(** The body of [x11kvshash], the two recursive calls being [rec]. *)
Definition x11kvshash_body (P : primitives)
  (rec : list byte -> Z -> option (list byte)) (input : list byte) (level : Z)
  : option (list byte) :=
  hash <- x11kv P input ;;
  if level =? HASHX11KVS_MIN_LEVEL then Some (memcpy hash 32)
  else
    let nonce := le32dec (skipn 76 input) in
    hash1 <- rec (nextheader input (nextnonce nonce hash 24)) (u32 (level - 1)) ;;
    hash2 <- rec (nextheader input (nextnonce nonce hash 28)) (u32 (level - 1)) ;;
    Some (sha256_double_hash P (memcpy hash 32 ++ memcpy hash1 32 ++ memcpy hash2 32) 96).

(** ** The specification's reading of the two layers *)

(** The little-endian unsigned 32-bit integer at offset [off] of [buf]. *)
Definition le_uint32_at (buf : list byte) (off : nat) : Z :=
  byte_at buf off + 256 * byte_at buf (off + 1)
  + 65536 * byte_at buf (off + 2) + 16777216 * byte_at buf (off + 3).

(** The four bytes of [x], least significant first. *)
Definition le_bytes (x : Z) : list byte :=
  map (fun j => byte_of_Z (x / 256 ^ j mod 256)) [0; 1; 2; 3].

(** The working digest after round [i] of the leaf hash, for primitives
    [H 0, ..., H 10] given by index: round 0 is [H 0] on the header, round
    [i > 0] applies [H k] to the digest of round [i - 1], [k] being its byte
    at offset [i mod 64], modulo 11. *)
Fixpoint workingDigest (H : Z -> list byte -> list byte) (header : list byte) (i : nat)
  : list byte :=
  match i with
  | O => H 0 header
  | S j =>
      let w := workingDigest H header j in
      H (byte_at w (i mod 64) mod 11) w
  end.

(** The iteration count of the leaf hash. *)
Definition iterations (H : Z -> list byte -> list byte) (header : list byte) : Z :=
  2 + byte_at (H 0 header) 63 mod 5.

(** The leaf hash of the specification: rounds [0, ..., n - 1], truncated to
    32 bytes. *)
Definition leafHash (H : Z -> list byte -> list byte) (header : list byte) : list byte :=
  firstn 32 (workingDigest H header (Z.to_nat (iterations H header - 1))).

(** The eleven primitives in the order of their indices 0, ..., 10, written
    out as a table of its own: blake512, bmw512, groestl512, skein512, jh512,
    keccak512, luffa512, cubehash512, shavite512, simd512, echo512. *)
Definition sph_table (P : primitives) : list (list byte -> list byte) :=
  [ sph_blake512 P; sph_bmw512 P; sph_groestl512 P; sph_skein512 P;
    sph_jh512 P; sph_keccak512 P; sph_luffa512 P; sph_cubehash512 P;
    sph_shavite512 P; sph_simd512 P; sph_echo512 P ].

(** The primitive of index [k]: entry [k] of the table. *)
Definition primitive (P : primitives) (k : Z) : list byte -> list byte :=
  nth (Z.to_nat k) (sph_table P) (fun m => m).

(** The primitive of index [k] in this program: the [case k] of the [switch]. *)
Definition H_of (P : primitives) (k : Z) : list byte -> list byte :=
  match x11kv_case P k with
  | Some f => f
  | None => fun m => m
  end.

(** What every header hashed below [root] satisfies, [bound] being the
    largest distance of its nonce from the nonce of [root]. *)
Definition tree_header (root : list byte) (bound : Z) (h' : list byte) : Prop :=
  length h' = 80%nat
  /\ firstn 76 h' = firstn 76 root
  /\ 0 <= (le_uint32_at h' 76 - le_uint32_at root 76) mod 2 ^ 32 <= bound.

(** ** The external hash computations of a run *)

(** One [init]/[update]/[close] sequence: the [case] of the sph function
    (0 for the blake512 of iteration 0) or SHA-256, and the message read. *)
Inductive hash_call : Type :=
| sph_call (k : Z) (msg : list byte)
| sha256_call (msg : list byte).

(** [sha256_double_hash] with its two SHA-256 computations. *)
Definition sha256_double_hash_calls (P : primitives) (input : list byte) (len : nat)
  : list byte * list hash_call :=
  let temp := SHA256 P (firstn len input) in
  (SHA256 P (firstn 32 temp),
   [sha256_call (firstn len input); sha256_call (firstn 32 temp)]).
(** X5.  The names gathered before the scan of a listing are kept in front,
    as they are, and have no part in whether the scan succeeds. *)
Theorem scan_keeps_earlier_names (json_load : string → option pyval)
  (file_names before : list string) (σ : fs) :
  (for_file_name json_load file_names before σ).1 =
  match (for_file_name json_load file_names [] σ).1 with
  | inl e => inl e
  | inr names => inr (before ++ names)
  end.
Proof.
  rewrite <- (for_file_name_acc json_load file_names before [] σ).
  by rewrite app_nil_r.
Qed.

(** X6.  The scan of a listing in two parts: an exception in the first part
    is the exception of the whole, else an exception in the second part is,
    else the names are those of the first part followed by those of the
    second. *)
Theorem scan_in_two_parts (json_load : string → option pyval)
  (first second : list string) (σ : fs) :
  (for_file_name json_load (first ++ second) [] σ).1 =
  match (for_file_name json_load first [] σ).1 with
  | inl e => inl e
  | inr names1 =>
      match (for_file_name json_load second [] σ).1 with
      | inl e => inl e
      | inr names2 => inr (names1 ++ names2)
      end
  end.
Proof.
  rewrite for_file_name_app. unfold io_bind.
  pose proof (readonly_for_file_name json_load first [] σ) as Hro.
  destruct (for_file_name json_load first [] σ) as [[e|names1] σ1];
    simpl in *; subst; [done|].
  rewrite <- (app_nil_r names1) at 1. apply for_file_name_acc.
Qed.

(** X7.  Whatever its outcome, a run leaves every file but the output file
    and every listing but that of the output directory as they were. *)
Theorem run_writes_output_only (json_load : string → option pyval) (dir : string)
  (σ σ' : fs) (r : exn + ()) :
  generate_migration json_load dir σ = (r, σ') →
  (∀ path, path ≠ output_path dir → files σ' !! path = files σ !! path) ∧
  (∀ d, d ≠ dir → listings σ' !! d = listings σ !! d).
Proof.
  rewrite generate_migration_eq.
  destruct (build_output_code json_load σ).1 as [e|code];
    [by intros [= <- <-]|].
  destruct (listings σ !! dir) as [names|]; [|by intros [= <- <-]].
  intros [= <- <-]. unfold after_write. simpl. split.
  - intros path Hp. by rewrite lookup_insert_ne.
  - intros d Hd. destruct (bool_decide _); [done|]. by rewrite lookup_insert_ne.
Qed.

Lemma run_writes_output_only_scenario :
  (∀ path, path ≠ output_path output_dir →
     files (main json_fragment_load two_manifests_fs).2 !! path =
     files two_manifests_fs !! path) ∧
  (∀ d, d ≠ output_dir →
     listings (main json_fragment_load two_manifests_fs).2 !! d =
     listings two_manifests_fs !! d).
Proof.
  apply (run_writes_output_only json_fragment_load output_dir two_manifests_fs
           _ (main json_fragment_load two_manifests_fs).1).
  unfold main. by destruct (generate_migration _ _ _).
Defined.

Lemma main_twice_two_manifests :
  main json_fragment_load (main json_fragment_load two_manifests_fs).2 =
  (inr (), (main json_fragment_load two_manifests_fs).2).
Proof.
  apply (main_twice json_fragment_load two_manifests_fs). by vm_compute.
Defined.
(** * LinkBridge: the MIDI clock generators [clock.py] and [debugAutomaticClock.py]

    Both scripts drive an external MIDI transport (a C library reached through
    ctypes) from one loop: send a clock pulse, count it, advance an absolute
    deadline by the tick interval and sleep until that deadline.  The second
    script also walks a cyclic list of tempi, one entry every ten seconds.

    Modelling choices.
    - Seconds (the Python floats returned by [time.monotonic] and the
      tick interval) are exact rationals, [Qc], in the two scripts'
      modules.  The tick-interval calculator is also given as the scripts
      compute it, in binary64 ([Binary64]), to measure what the exact
      seconds leave out.
    - Python integers are [Z]; the values returned by the C library are [Z]
      and are tested with [< 0] as in the scripts.
    - The outside world is an explicit input: what each library call returns,
      what each [time.monotonic()] call returns, and how many times the
      [while running] test is passed before a signal clears the flag.
    - What a run does to the outside world is a chronological list of
      [Event]s: library calls, sleeps and printed lines. *)

From Stdlib Require Import ZArith QArith Qcanon Qabs List Bool Lia Lqa.
From Stdlib Require PrimFloat FloatOps SpecFloat.
Import ListNotations.

Open Scope Z_scope.

(** ** Rational seconds *)

Definition Z2Qc (z : Z) : Qc := Q2Qc (inject_Z z).

(** [x < y] and [x <= y] on seconds, as the booleans the scripts branch on. *)
Definition Qcltb (x y : Qc) : bool :=
  match (x ?= y)%Qc with Lt => true | _ => false end.

Definition Qcleb (x y : Qc) : bool :=
  match (x ?= y)%Qc with Gt => false | _ => true end.
(** X17. A run that sends a message logs the send failure exactly when
    [SendMsg] returned [false], and logs nothing otherwise; a run that
    sends nothing logs exactly one error. *)
Theorem relay_log env gw account cmd data done evs :
  offset env ≠ 0 →
  OnRecvFromClient env gw account cmd data = Some (done, evs) →
  (sends evs = [] → ∃ e, logged evs = [e] ∧ done = false)
  ∧ (∀ target c msg,
       (target, c, msg) ∈ sends evs →
       done = true
       ∧ logged evs
         = if SendMsg env target c msg then []
           else [LogSendFailed cmd account (typeOf env cmd)]).
Proof.
  intros Hoff Hrun.
  destruct (RelayFacts.relay_cases env gw account cmd data Hoff)
    as [Hwrong | (Hok & [Habs | (v & Hv & [Hnone | (t & Hsome)])])].
  - rewrite (RelayFacts.relay_wrong_type _ _ _ _ _ Hoff Hwrong) in Hrun.
    injection Hrun as <- <-. simpl. split; [eauto |].
    intros ? ? ? Hin. by apply elem_of_nil in Hin.
  - rewrite (RelayFacts.relay_unknown_account _ _ _ _ _ Hoff Hok Habs) in Hrun.
    injection Hrun as <- <-. simpl. split; [eauto |].
    intros ? ? ? Hin. by apply elem_of_nil in Hin.
  - rewrite (RelayFacts.relay_no_target _ _ _ _ _ _ Hoff Hok Hv Hnone) in Hrun.
    injection Hrun as <- <-. simpl. split; [eauto |].
    intros ? ? ? Hin. by apply elem_of_nil in Hin.
  - rewrite (RelayFacts.relay_forward _ _ _ _ _ _ _ Hoff Hok Hv Hsome) in Hrun.
    injection Hrun as <- <-.
    destruct (SendMsg env t (relay env) (envelope env account cmd data))
      eqn:Hsent; simpl.
    + split; [done |]. intros target c msg Hin.
      apply list_elem_of_singleton in Hin. injection Hin as -> -> ->.
      by rewrite Hsent.
    + split; [done |]. intros target c msg Hin.
      apply list_elem_of_singleton in Hin. injection Hin as -> -> ->.
      by rewrite Hsent.
Qed.

(** X22. A gateway as [NewGateway] makes it knows no account: every
    lookup fails, every message is dropped with one logged error and
    nothing sent, whatever nodes the registry offers, and a logout leaves
    it as it is. *)
Theorem fresh_gateway_drops env account cmd data :
  offset env ≠ 0 →
  lookupAlloc (NewGateway NodeID) account cmd (typeOf env cmd)
  = (None, Some (NoServerInformation account cmd))
  ∧ OnLogout (NewGateway NodeID) account = NewGateway NodeID
  ∧ ∃ e, OnRecvFromClient env (NewGateway NodeID) account cmd data
         = Some (false, [Log e])
         ∧ (common_Gateway env < typeOf env cmd < common_NodeTypeSize env →
            e = LogLookupFailed (NoServerInformation account cmd)).
Proof.
  intros Hoff.
  assert (allocServers (NewGateway NodeID) !! account = None) as Habs
    by apply lookup_empty.
  split; [by apply RelayFacts.lookupAlloc_unknown |].
  split; [by apply AffinityFacts.OnLogout_absent |].
  destruct (wrongNodeType env (typeOf env cmd)) eqn:Hw.
  - apply RelayFacts.wrongNodeType_true in Hw.
    rewrite (RelayFacts.relay_wrong_type _ _ _ _ _ Hoff Hw).
    eexists. split; [reflexivity |]. lia.
  - apply RelayFacts.wrongNodeType_false in Hw.
    rewrite (RelayFacts.relay_unknown_account _ _ _ _ _ Hoff Hw Habs).
    eexists. split; [reflexivity | done].
Qed.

++++++

- [WHAT TO WORK ON]
Working from the data above, extract solely the lines from the one containing "(∀ target c" through the one containing "lookupAlloc (NewGateway NodeID)", exactly as they appear, both included.

- [SOLUTION FOR THIS PROBLEM]
  ∧ (∀ target c msg,
       (target, c, msg) ∈ sends evs →
       done = true
       ∧ logged evs
         = if SendMsg env target c msg then []
           else [LogSendFailed cmd account (typeOf env cmd)]).
Proof.
  intros Hoff Hrun.
  destruct (RelayFacts.relay_cases env gw account cmd data Hoff)
    as [Hwrong | (Hok & [Habs | (v & Hv & [Hnone | (t & Hsome)])])].
  - rewrite (RelayFacts.relay_wrong_type _ _ _ _ _ Hoff Hwrong) in Hrun.
    injection Hrun as <- <-. simpl. split; [eauto |].
    intros ? ? ? Hin. by apply elem_of_nil in Hin.
  - rewrite (RelayFacts.relay_unknown_account _ _ _ _ _ Hoff Hok Habs) in Hrun.
    injection Hrun as <- <-. simpl. split; [eauto |].
    intros ? ? ? Hin. by apply elem_of_nil in Hin.
  - rewrite (RelayFacts.relay_no_target _ _ _ _ _ _ Hoff Hok Hv Hnone) in Hrun.
    injection Hrun as <- <-. simpl. split; [eauto |].
    intros ? ? ? Hin. by apply elem_of_nil in Hin.
  - rewrite (RelayFacts.relay_forward _ _ _ _ _ _ _ Hoff Hok Hv Hsome) in Hrun.
    injection Hrun as <- <-.
    destruct (SendMsg env t (relay env) (envelope env account cmd data))
      eqn:Hsent; simpl.
    + split; [done |]. intros target c msg Hin.
      apply list_elem_of_singleton in Hin. injection Hin as -> -> ->.
      by rewrite Hsent.
    + split; [done |]. intros target c msg Hin.
      apply list_elem_of_singleton in Hin. injection Hin as -> -> ->.
      by rewrite Hsent.
Qed.

(** X22. A gateway as [NewGateway] makes it knows no account: every
    lookup fails, every message is dropped with one logged error and
    nothing sent, whatever nodes the registry offers, and a logout leaves
    it as it is. *)
Theorem fresh_gateway_drops env account cmd data :
  offset env ≠ 0 →
  lookupAlloc (NewGateway NodeID) account cmd (typeOf env cmd)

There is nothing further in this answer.